Das OLG hat die Berufung zurückgewiesen.

Entscheidung
Das OLG betont nochmals, dass derjenige, der eine Gefahrenlage schafft, die notwendigen und zumutbaren Vorkehrungen zu treffen hat, um eine Schädigung auszuschließen. Insbesondere auf Grund der unverhältnismäßig großen Gefahren, die durch eine Beschädigung von Versorgungsleitungen hervorgerufen werden können, sind an die Verkehrssicherungspflichten von Tiefbauunternehmen besonders hohe Anforderungen zu stellen. Daher ist vor allem bei der Verwendung von Baggern oder anderem schwerem Arbeitsgerät äußerte Vorsicht geboten. Daher hat das Tiefbauunternehmen sich über die Lage von Versorgungsleitungen Gewissheit zu verschaffen. Hierzu genügt nicht die Einholung einer Auskunft der kommunalen Bauämter, da die Versorgungsleitungen regelmäßig ohne deren Beteiligung verlegt werden. Vielmehr besteht die Erkundigungspflicht gegenüber dem zuständigen Versorgungsunternehmen. Sollte dies nicht ausreichen, muss durch andere Maßnahmen, wie etwa Probebohrungen oder Ausschachtungen, die erforderliche Gewissheit verschafft werden. Diesen Anforderungen haben die Beklagten nach Ansicht des OLG genügt.

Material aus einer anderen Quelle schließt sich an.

(* ===== verification/Lock.v ===== *)
(** * Locks over Redis (ecat-lock, ecat-data-redis)

    [DistributedLock] and [FencedLock] as [RedisLock] implements them: one command or Lua
    script of the server per call, with a token of its own for every acquisition.  Module
    [LockSystem] is several processes sharing one server, with lost answers and leases that
    run out on the server's clock, in milliseconds.

    The Redis server is a parameter; its documented commands are laws on the keys live at
    an instant. *)

From S2P Require Import Prelude Text.

Local Open Scope Z_scope.
Local Open Scope ecat_scope.

(** ** The server *)

(** The commands the lock uses, at an instant of the server's clock: the keys afterwards
    and the reply. *)
Class RedisServer := {
  db : Type;
  call_get : Z -> db -> string -> option string;
  call_set_nx_px : Z -> db -> string -> string -> Z -> db * result bool string;
  call_incr : Z -> db -> string -> db * result Z string;
  call_del : Z -> db -> string -> db;
  call_pexpire : Z -> db -> string -> Z -> db * result Z string
}.

(** A value and the instant it expires. *)
Notation Entry := (string * option Z)%type.

Definition alive (t : Z) (e : Entry) : Prop := match e.2 with Some x => t < x | None => True end.

#[export] Instance alive_dec t e : Decision (alive t e).
Proof. unfold alive. destruct (e.2); apply _. Defined.

Definition reply {A} (r : result A string) : option A := match r with Ok a => Some a | Err _ => None end.

(** An expiry is positive and fits 64 bits. *)
Definition valid_px (t px : Z) : bool := (0 <? px) && (t + px <? 2 ^ 63).

Definition after_set_nx (t : Z) (m : gmap string Entry) (k v : string) (px : Z) : gmap string Entry * option bool :=
  if valid_px t px then
    match m !! k with
    | None => (<[k := (v, Some (t + px))]> m, Some true)
    | Some _ => (m, Some false)
    end
  else (m, None).

(** PEXPIRE of a time in the past deletes the key. *)
Definition after_pexpire (t : Z) (m : gmap string Entry) (k : string) (px : Z) : gmap string Entry * option Z :=
  match m !! k with
  | None => (m, Some 0)
  | Some (v, _) =>
      if px <=? 0 then (delete k m, Some 1)
      else if valid_px t px then (<[k := (v, Some (t + px))]> m, Some 1)
      else (m, None)
  end.

Class RedisLaw `{RS : RedisServer} := {
  entries : Z -> db -> gmap string Entry;
  entries_later t t' d : t <= t' -> entries t' d = filter (fun kv => alive t' kv.2) (entries t d);
  get_entry t d k : call_get t d k = fst <$> entries t d !! k;
  set_entry t d k v px :
    (entries t (call_set_nx_px t d k v px).1, reply (call_set_nx_px t d k v px).2) = after_set_nx t (entries t d) k v px;
  incr_first t d k : entries t d !! k = None ->
    entries t (call_incr t d k).1 = <[k := (dec_text 1, None)]> (entries t d) /\ (call_incr t d k).2 = Ok 1;
  incr_next t d k n x : entries t d !! k = Some (dec_text n, x) -> 0 <= n -> n + 1 < 2 ^ 63 ->
    entries t (call_incr t d k).1 = <[k := (dec_text (n + 1), x)]> (entries t d) /\ (call_incr t d k).2 = Ok (n + 1);
  del_entry t d k : entries t (call_del t d k) = delete k (entries t d);
  pexpire_entry t d k px :
    (entries t (call_pexpire t d k px).1, reply (call_pexpire t d k px).2) = after_pexpire t (entries t d) k px
}.

(** ** The calls *)

Module RedisLock.

Inductive LockError := Other (msg : string).

Record FenceGuard := { token : string; fence : Z }.

(** What becomes of a call: no connection, no answer in time from a server that did or did
    not run the command, or the answer. *)
Inductive wire :=
| NoConnection (e : string)
| NotRun
| Unanswered
| Answered.

Section RedisLock.
Context {RS : RedisServer}.

(** [query_timeout], in seconds. *)
Record RedisLock := { query_timeout : option Z }.

Definition query_timeout_of (secs : option Z) : option Z :=
  match secs with None => Some 30 | Some s => if s =? 0 then None else Some s end.

Definition of_config (secs : option Z) : RedisLock := {| query_timeout := query_timeout_of secs |}.

(** [ttl] in nanoseconds. *)
Definition ttl_millis (ttl : Z) : Z := Z.min u64_max (ttl / 10 ^ 6).

Definition fence_key (key : string) : string := "ecat:fence:" +:+ key.

(** *** The scripts *)

Definition FENCE_SCRIPT (t : Z) (lock_key fkey token : string) (px : Z) (d : db) : db * result Z string :=
  match call_incr t d fkey with
  | (d, Err e) => (d, Err e)
  | (d, Ok fence) =>
      match call_set_nx_px t d lock_key token px with
      | (d, Err e) => (d, Err e)
      | (d, Ok true) => (d, Ok fence)
      | (d, Ok false) => (d, Ok 0)
      end
  end.

Definition RELEASE_SCRIPT (t : Z) (key token : string) (d : db) : db :=
  if bool_decide (call_get t d key = Some token) then call_del t d key else d.

Definition RENEW_SCRIPT (t : Z) (key token : string) (px : Z) (d : db) : db * result Z string :=
  if bool_decide (call_get t d key = Some token) then call_pexpire t d key px else (d, Ok 0).

(** *** The lock *)

Definition timed_out (op : string) (limit : Z) : LockError :=
  Other ("redis " +:+ op +:+ ": timed out after " +:+ dec_text limit +:+ "s").

(** The command under [conn] and [with_timeout]; without a limit an answer is awaited. *)
Definition with_timeout {A} (l : RedisLock) (w : wire) (op : string) (cmd : db -> db * result A LockError) (d : db)
    : db * result A LockError :=
  match w, query_timeout l with
  | NoConnection e, _ => (d, Err (Other ("redis acquire: " +:+ e)))
  | NotRun, Some limit => (d, Err (timed_out op limit))
  | Unanswered, Some limit => ((cmd d).1, Err (timed_out op limit))
  | _, _ => cmd d
  end.

Definition failed (op : string) (e : string) : LockError := Other ("redis " +:+ op +:+ ": " +:+ e).

(** [token] is the fresh UUID of the call. *)
Definition acquire (l : RedisLock) (w : wire) (t : Z) (key : string) (ttl : Z) (token : string) (d : db)
    : db * result (option string) LockError :=
  with_timeout l w "acquire" (fun d =>
    let '(d, r) := call_set_nx_px t d key token (ttl_millis ttl) in
    (d, let? ok := map_err (failed "acquire") r in Ok (if ok : bool then Some token else None))) d.

Definition acquire_fenced (l : RedisLock) (w : wire) (t : Z) (key : string) (ttl : Z) (token : string) (d : db)
    : db * result (option FenceGuard) LockError :=
  with_timeout l w "acquire_fenced" (fun d =>
    let '(d, r) := FENCE_SCRIPT t key (fence_key key) token (ttl_millis ttl) d in
    (d, let? f := map_err (failed "acquire_fenced") r in
        Ok (if f =? 0 then None else Some {| token := token; fence := f |}))) d.

(** A counter that is not a number fails to convert. *)
Definition validate_fence (l : RedisLock) (w : wire) (t : Z) (key : string) (f : Z) (d : db)
    : db * result bool LockError :=
  with_timeout l w "validate_fence" (fun d =>
    (d, match call_get t d (fence_key key) with
        | None => Ok false
        | Some v =>
            match parse_uint 64 v with
            | Some current => Ok (current =? f)
            | None => Err (failed "validate_fence" "not an integer")
            end
        end)) d.

Definition release (l : RedisLock) (w : wire) (t : Z) (key token : string) (d : db) : db * result unit LockError :=
  with_timeout l w "release" (fun d => (RELEASE_SCRIPT t key token d, Ok tt)) d.

Definition renew (l : RedisLock) (w : wire) (t : Z) (key token : string) (ttl : Z) (d : db) : db * result unit LockError :=
  with_timeout l w "renew" (fun d =>
    let '(d, r) := RENEW_SCRIPT t key token (ttl_millis ttl) d in
    (d, let? n := map_err (failed "renew") r in
        if n =? 0 then Err (Other "renew: token mismatch or lock not held") else Ok tt)) d.

End RedisLock.
End RedisLock.

(** ** Processes sharing the server *)

Module LockSystem.
Import RedisLock.

(** What a process holds: until when, by its last answered call. *)
Record lease := { l_key : string; l_token : string; l_until : Z }.

Section System.
Context {RS : RedisServer} (l : RedisLock).

(** [used] are the tokens given out, [tries] how often each key was asked for with a
    fence, [grants] the fences handed out, latest first. *)
Record sys := {
  store : db;
  now : Z;
  leases : list lease;
  used : gset string;
  tries : gmap string Z;
  grants : list (string * Z)
}.

Definition tried (s : sys) (key : string) : Z := default 0 (tries s !! key).

(** A process that renews without an answer relies on the shorter of the two terms. *)
Definition renewed (ok : bool) (key token : string) (until : Z) (x : lease) : lease :=
  if bool_decide (l_key x = key /\ l_token x = token)
  then {| l_key := key; l_token := token; l_until := if ok then until else Z.min (l_until x) until |}
  else x.

Definition given_up (key token : string) (x : lease) : Prop := ~ (l_key x = key /\ l_token x = token).

#[export] Instance given_up_dec key token x : Decision (given_up key token x).
Proof. unfold given_up. apply _. Defined.

(** Lock keys are not fence keys. *)
Definition plain (key : string) : Prop := forall k, key <> fence_key k.

(** The script runs unless the connection failed or the call was lost on the way. *)
Definition runs (w : wire) : bool :=
  match w, query_timeout l with NoConnection _, _ | NotRun, Some _ => false | _, _ => true end.

Inductive step : sys -> sys -> Prop :=
| S_tick s t :
    now s <= t ->
    step s {| store := store s; now := t; leases := leases s; used := used s; tries := tries s; grants := grants s |}
| S_acquire s w key ttl token d r :
    plain key -> token ∉ used s -> acquire l w (now s) key ttl token (store s) = (d, r) ->
    step s {| store := d; now := now s;
              leases := match r with
                        | Ok (Some _) => {| l_key := key; l_token := token; l_until := now s + ttl_millis ttl |} :: leases s
                        | _ => leases s
                        end;
              used := {[token]} ∪ used s; tries := tries s; grants := grants s |}
| S_acquire_fenced s w key ttl token d r :
    plain key -> token ∉ used s -> tried s key + 1 < 2 ^ 63 ->
    acquire_fenced l w (now s) key ttl token (store s) = (d, r) ->
    step s {| store := d; now := now s;
              leases := match r with
                        | Ok (Some _) => {| l_key := key; l_token := token; l_until := now s + ttl_millis ttl |} :: leases s
                        | _ => leases s
                        end;
              used := {[token]} ∪ used s;
              tries := if runs w then <[key := tried s key + 1]> (tries s) else tries s;
              grants := match r with Ok (Some g) => (key, fence g) :: grants s | _ => grants s end |}
| S_release s w key token d r :
    plain key -> release l w (now s) key token (store s) = (d, r) ->
    step s {| store := d; now := now s; leases := filter (given_up key token) (leases s);
              used := used s; tries := tries s; grants := grants s |}
| S_renew s w key token ttl d r :
    plain key -> 0 <= ttl -> renew l w (now s) key token ttl (store s) = (d, r) ->
    step s {| store := d; now := now s; leases := renewed (is_ok r) key token (now s + ttl_millis ttl) <$> leases s;
              used := used s; tries := tries s; grants := grants s |}.

Context {RL : @RedisLaw RS}.

(** An empty server. *)
Definition init (s : sys) : Prop :=
  entries (now s) (store s) = ∅ /\ leases s = [] /\ used s = ∅ /\ tries s = ∅ /\ grants s = [].

End System.
End LockSystem.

Im weiteren Verfahren unstreitig, hat die Beklagte zu 1) sowohl die Bestandsauskunft als auch das Merkblatt des Klägers an die Beklagte zu 2) weitergeleitet. Daher war die Einholung einer eigenen Bestandauskunft durch die Beklagte zu 2) nicht erforderlich. Weitere Erkundigungen waren nicht erforderlich. Insbesondere durften die Beklagten auf den Inhalt der Bestandsauskunft vertrauen. Weitere Erkundigungen waren auch nach dem Merkblatt nicht erforderlich, da sich dieses bereits nach dem Wortlaut auf die Lage eingezeichneter Versorgungsleitung bezieht. Die beschädigte Leitung war jedoch weder eingezeichnet, noch den Beklagten anderweitig bekannt. Daher war auch eine örtliche Einweisung nicht erforderlich.

Auch die Größe des versorgten Gebäudekomplexes kann nicht das Vertrauen in die Richtigkeit und Vollständigkeit der Bestandsauskunft erschüttern, da es unstreitig technisch möglich ist, den Gebäudekomplex mit nur einem Anschluss zu versorgen.

Abschließend weist das OLG noch darauf hin, dass selbst wenn eine Verletzung der Verkehrssicherungspflicht angenommen werden könnte, der Anspruch an einem Mitverschulden des Klägers scheitert, da unstreitig dem Bereichsleiter Schmutzwasser/Entsorgung des Klägers die Existenz der beschädigten Leitung bekannt gewesen ist und dieses Wissen dem Kläger entsprechend § 166 BGB zuzurechnen ist. Daher hat der Kläger wider besseres Wissen den Beklagten eine unzutreffende Bestandsauskunft erteilt.